→ **Work required**:
Print the lines of the data, starting with the first, up to and including the line where "o] else [])" appears.

(Saved entries)
(** ** Properties *)

(** C1. A download, from the request to the last packet: a well-formed read request
    with a block size of at most 65531, a window of 1 block and a timeout below [INT_MAX]
    arrives at the server;
    later, when its session comes to it, the file manager finds a complete file, which
    no session writes to or is about to open; and the client acknowledges the blocks,
    possibly again ([same_epoch]: with a number that has the same upper bits, beyond 16,
    as the block that was sent), within its timeouts. Then, however the main loop and the
    threads of the other sessions run in between, also interrupted between the check for
    a file and its opening, and whatever they receive, the session sends the confirmation
    of the options, if there are any, and every block of the file under its number, ends
    without an error, and the file is unchanged. *)
Theorem server_delivers {W} `{FileSystem W, !FsLaws W, !FsFrame W} getpwnam getgrnam
    (y0 y1 y2 y3 y' : sys W DataMgrFile) i i' rq from o m d t0 ts es :
  let mgr := DataMgrFile_mgr getpwnam getgrnam in
  size (pkt_buf y0) = 0xFFFF → request_ok rq → rq_type rq = SrvReq.read →
  9 ≤ size (encode_request rq) ≤ 0xFFFF →
  apply_opts (request_base rq) (rq_opts rq) = Ok o →
  0 < blksize o ≤ 65531 → windowsize o = 1 → timeout o ≠ INT_MAX →
  main_step y0 (RxPkt (encode_request rq) from) = Ok y1 →
  follows getpwnam getgrnam y1 (pred (length (sessions_ (srv y1)))) [] y2 i →
  DataMgrFile.init DataMgrFile_new (sys_world y2) (srv_settings (srv y0)) o
    = Ok (m, sys_world y2, true, []) →
  stable (in_path (m_file_in m)) d y2 → size d < 2 ^ 61 →
  0 ≤ sock t0 → bound t0 = true →
  play getpwnam getgrnam y2 i [EvThread i t0] = Some (y3, i, [t0]) →
  opening_ok o from ts → ack_walk_ok o from d (blksize o) 1 es →
  follows getpwnam getgrnam y3 i (ts ++ concat (map (λ ea, ex_ticks ea.1) es)) y' i' →
  ∃ th, sessions_ (srv y') !! i' = Some th ∧
    stat_ (ses (th_run th)) = State.finish ∧ was_error (ses (th_run th)) = false ∧
    sent (th_run th)
    = (if was_set_any o then [oack_packet o] else [])
      ++ map (λ n, data_packet n (block d (blksize o) n)) (walk_numbers 1 es) ∧
    (∀ n, 1 ≤ n ≤ size d / blksize o + 1 → n ∈ walk_numbers 1 es) ∧
    content (sys_world y') (in_path (m_file_in m)) = Some d.
Proof.
  intros mgr Hb Hrq Hty Hsz Ho Hbs Hwin Hto E1 Hidle Hinit Hst Hd Hs Hbd Hplay Hts Hes Hf.
  set (q := in_path (m_file_in m)) in *.
  destruct (read_served getpwnam getgrnam y0 y1 y2 y3 i rq from o m t0) as (Hwf & Hread & Hstep
    & th1 & Hth1 & Hret & Hsent & Hw & Hack & Herr & Hopt & Hcl & Hman & Hbuf & Hlb); try done.
  destruct (init_reader _ _ _ _ _ Hread Hinit (proj1 Hst)) as [Hrd Hro].
  assert (Hst3 : stable q d y3) by (by eapply (fine_step_stable getpwnam getgrnam)).
  assert (Hblk : block_size (ses (th_run th1)) = blksize o).
  { unfold block_size. rewrite Hopt. apply wrap_small. lia. }
  destruct (@confirmed_walk _ _ _ (DataMgrFile_laws getpwnam getgrnam) (th_run th1) ts es d m)
    as (r & Er & Hfin & Her & _ & Hsr & Hall); try done.
  { by rewrite Hopt. }
  { by rewrite Hopt. }
  { unfold transfer_params, Session_windowsize. by rewrite Hblk, Hopt, Hwin. }
  { rewrite Hw. exact Hrd. }
  { by rewrite Hopt, Hcl. }
  { by rewrite Hblk, Hopt, Hcl. }
  destruct (follows_in_step getpwnam getgrnam q d y3 i _ y' i' th1 (th_run th1) Hf Hst3)
    as (th & r' & Hth & Er' & Hin).
  - rewrite Hw. apply Hst.
  - done.
  - split_and!; try done; [by rewrite Hack| |by rewrite Hret].
    intros _. rewrite Hman. split; [by destruct (th_run th1)|done].
  - assert (Ok r' = Ok r) as [= ->] by (etrans; [symmetry; exact Er'|exact Er]).
    destruct Hin as (_ & Hs' & Hst' & He' & _).
    exists th. rewrite Hst', He', Hs'. rewrite Hblk in *. rewrite Hopt in *.
    split_and!; try done.
    + by rewrite Hsr, Hsent.
    + apply (fine_steps_stable getpwnam getgrnam q d y3); [|done]. by eapply follows_steps.
Qed.

(** *** A download beside an upload *)

Definition demo_rq : request :=
  {| rq_type := SrvReq.read; rq_filename := str "fw.bin"; rq_mode := str "octet";
     rq_opts := [(str "blksize", str "8")] |}.

(** The server has an upload under way when the request arrives. *)
Definition demo_uploading : sys MemFs DataMgrFile := {|
  srv := {| srv_settings := demo_settings;
            sessions_ := [{| th_run := run_start (demo_session demo_write_opt) demo_fs;
                             returned := false |}];
            srv_socket_ := 4; stop_ := false |};
  pkt_buf := replicate (Z.to_nat 0xFFFF) x00;
  sys_world := demo_fs
|}.

Definition demo_o : Options :=
  match apply_opts (request_base demo_rq) (rq_opts demo_rq) with
  | Ok o => o
  | _ => Options_default
  end.

Definition played (y : sys MemFs DataMgrFile) (i : nat) (es : list event)
    : sys MemFs DataMgrFile :=
  match play (λ _, None) (λ _, None) y i es with Some (y', _, _) => y' | None => y end.

Definition demo_y1 : sys MemFs DataMgrFile :=
  match main_step demo_uploading (RxPkt (encode_request demo_rq) demo_client) with
  | Ok y => y
  | _ => demo_uploading
  end.

(** The upload creates its file; then the download begins. *)
Definition demo_y2 := played demo_y1 1 [EvThread 0 (demo_tick RxAgain)].
Definition demo_y3 := played demo_y2 1 [EvThread 1 (demo_tick RxAgain)].

Definition demo_walk : list (exchange * Z) :=
  [(demo_exchange 1, 1); (demo_exchange 2, 2)].

Definition demo_own : list tick :=
  ex_ticks (demo_exchange 0) ++ concat (map (λ ea, ex_ticks ea.1) demo_walk).

(** Every iteration of the download is preceded by one of the upload. *)
Definition demo_events : list event :=
  concat (map (λ t, [EvThread 0 (demo_tick RxAgain); EvThread 1 t]) demo_own).

Definition demo_end := played demo_y3 1 demo_events.

Lemma play_played y i es i' ts :
  (λ o, (o.1.2, o.2)) <$> play (λ _, None) (λ _, None) y i es = Some (i', ts) →
  play (λ _, None) (λ _, None) y i es = Some (played y i es, i', ts).
Proof.
  unfold played. destruct (play _ _ y i es) as [[[y' j] ts']|]; [|done].
  cbn. intros E. by simplify_eq.
Qed.

Lemma demo_y1_step :
  main_step demo_uploading (RxPkt (encode_request demo_rq) demo_client) = Ok demo_y1.
Proof.
  assert (Hok : match main_step demo_uploading (RxPkt (encode_request demo_rq) demo_client)
                with Ok _ => true | _ => false end = true) by (vm_compute; reflexivity).
  unfold demo_y1. by destruct (main_step _ _).
Qed.

Lemma demo_idle :
  follows (λ _, None) (λ _, None) demo_y1 (pred (length (sessions_ (srv demo_y1)))) []
    demo_y2 1.
Proof.
  replace (pred (length (sessions_ (srv demo_y1)))) with 1%nat by (vm_compute; reflexivity).
  apply (play_follows _ _ _ _ [EvThread 0 (demo_tick RxAgain)]), play_played.
  vm_compute. reflexivity.
Qed.

Lemma demo_stable : stable (str "/srv/fw.bin") demo_file demo_y2.
Proof.
  split; [vm_compute; reflexivity|].
  assert (Hm : map (λ th, (file_man_ (ses (th_run th)), awaiting th)) (sessions_ (srv demo_y2))
               = [(Some (demo_reader demo_write_opt), None); (None, None)])
    by (vm_compute; reflexivity).
  destruct (sessions_ (srv demo_y2)) as [|th1 [|th2 [|]]]; try discriminate Hm.
  injection Hm as Hm1 Ha1 Hm2 _. constructor; [split|constructor; [by apply off_new|constructor]].
  - rewrite Hm1. intros _. vm_compute. reflexivity.
  - by rewrite Ha1.
Qed.

Lemma demo_run :
  follows (λ _, None) (λ _, None) demo_y3 1 demo_own demo_end 1.
Proof.
  apply (play_follows _ _ _ _ demo_events), play_played. vm_compute. reflexivity.
Qed.

Lemma server_delivers_witness :
  ∃ th, sessions_ (srv demo_end) !! 1%nat = Some th ∧
    stat_ (ses (th_run th)) = State.finish ∧
    sent (th_run th) = [oack_packet demo_o; data_packet 1 (str "firmware");
                        data_packet 2 (str " image")].
Proof.
  destruct (server_delivers (λ _, None) (λ _, None) demo_uploading demo_y1 demo_y2 demo_y3
    demo_end 1 1 demo_rq demo_client demo_o (demo_reader demo_o) demo_file (demo_tick RxAgain)
    (ex_ticks (demo_exchange 0)) demo_walk) as (th & Hth & Hf & _ & Hs & _).
  - vm_compute. reflexivity.
  - split_and!; [discriminate|..]; split_and?; try by_decide; try discriminate.
  - reflexivity.
  - split; vm_compute; discriminate.
  - vm_compute. reflexivity.
  - split; vm_compute; (reflexivity || discriminate).
  - reflexivity.
  - vm_compute. discriminate.
  - exact demo_y1_step.
  - exact demo_idle.
  - vm_compute. reflexivity.
  - exact demo_stable.
  - vm_compute. reflexivity.
  - vm_compute. discriminate.
  - reflexivity.
  - apply play_played. vm_compute. reflexivity.
  - exists (demo_exchange 0). split; [reflexivity|]. apply demo_exchange_ok. reflexivity.
  - split; [apply demo_exchange_ok; reflexivity|].
    do 2 (split; [vm_compute; (reflexivity || (split; discriminate))|]).
    split; [apply demo_exchange_ok; reflexivity|].
    do 2 (split; [vm_compute; (reflexivity || (split; discriminate))|]). reflexivity.
  - exact demo_run.
  - exists th. split; [exact Hth|]. split; [exact Hf|]. rewrite Hs. vm_compute. reflexivity.
Defined.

→ **Exercise response**:
(** ** Properties *)

(** C1. A download, from the request to the last packet: a well-formed read request
    with a block size of at most 65531, a window of 1 block and a timeout below [INT_MAX]
    arrives at the server;
    later, when its session comes to it, the file manager finds a complete file, which
    no session writes to or is about to open; and the client acknowledges the blocks,
    possibly again ([same_epoch]: with a number that has the same upper bits, beyond 16,
    as the block that was sent), within its timeouts. Then, however the main loop and the
    threads of the other sessions run in between, also interrupted between the check for
    a file and its opening, and whatever they receive, the session sends the confirmation
    of the options, if there are any, and every block of the file under its number, ends
    without an error, and the file is unchanged. *)
Theorem server_delivers {W} `{FileSystem W, !FsLaws W, !FsFrame W} getpwnam getgrnam
    (y0 y1 y2 y3 y' : sys W DataMgrFile) i i' rq from o m d t0 ts es :
  let mgr := DataMgrFile_mgr getpwnam getgrnam in
  size (pkt_buf y0) = 0xFFFF → request_ok rq → rq_type rq = SrvReq.read →
  9 ≤ size (encode_request rq) ≤ 0xFFFF →
  apply_opts (request_base rq) (rq_opts rq) = Ok o →
  0 < blksize o ≤ 65531 → windowsize o = 1 → timeout o ≠ INT_MAX →
  main_step y0 (RxPkt (encode_request rq) from) = Ok y1 →
  follows getpwnam getgrnam y1 (pred (length (sessions_ (srv y1)))) [] y2 i →
  DataMgrFile.init DataMgrFile_new (sys_world y2) (srv_settings (srv y0)) o
    = Ok (m, sys_world y2, true, []) →
  stable (in_path (m_file_in m)) d y2 → size d < 2 ^ 61 →
  0 ≤ sock t0 → bound t0 = true →
  play getpwnam getgrnam y2 i [EvThread i t0] = Some (y3, i, [t0]) →
  opening_ok o from ts → ack_walk_ok o from d (blksize o) 1 es →
  follows getpwnam getgrnam y3 i (ts ++ concat (map (λ ea, ex_ticks ea.1) es)) y' i' →
  ∃ th, sessions_ (srv y') !! i' = Some th ∧
    stat_ (ses (th_run th)) = State.finish ∧ was_error (ses (th_run th)) = false ∧
    sent (th_run th)
    = (if was_set_any o then [oack_packet o] else [])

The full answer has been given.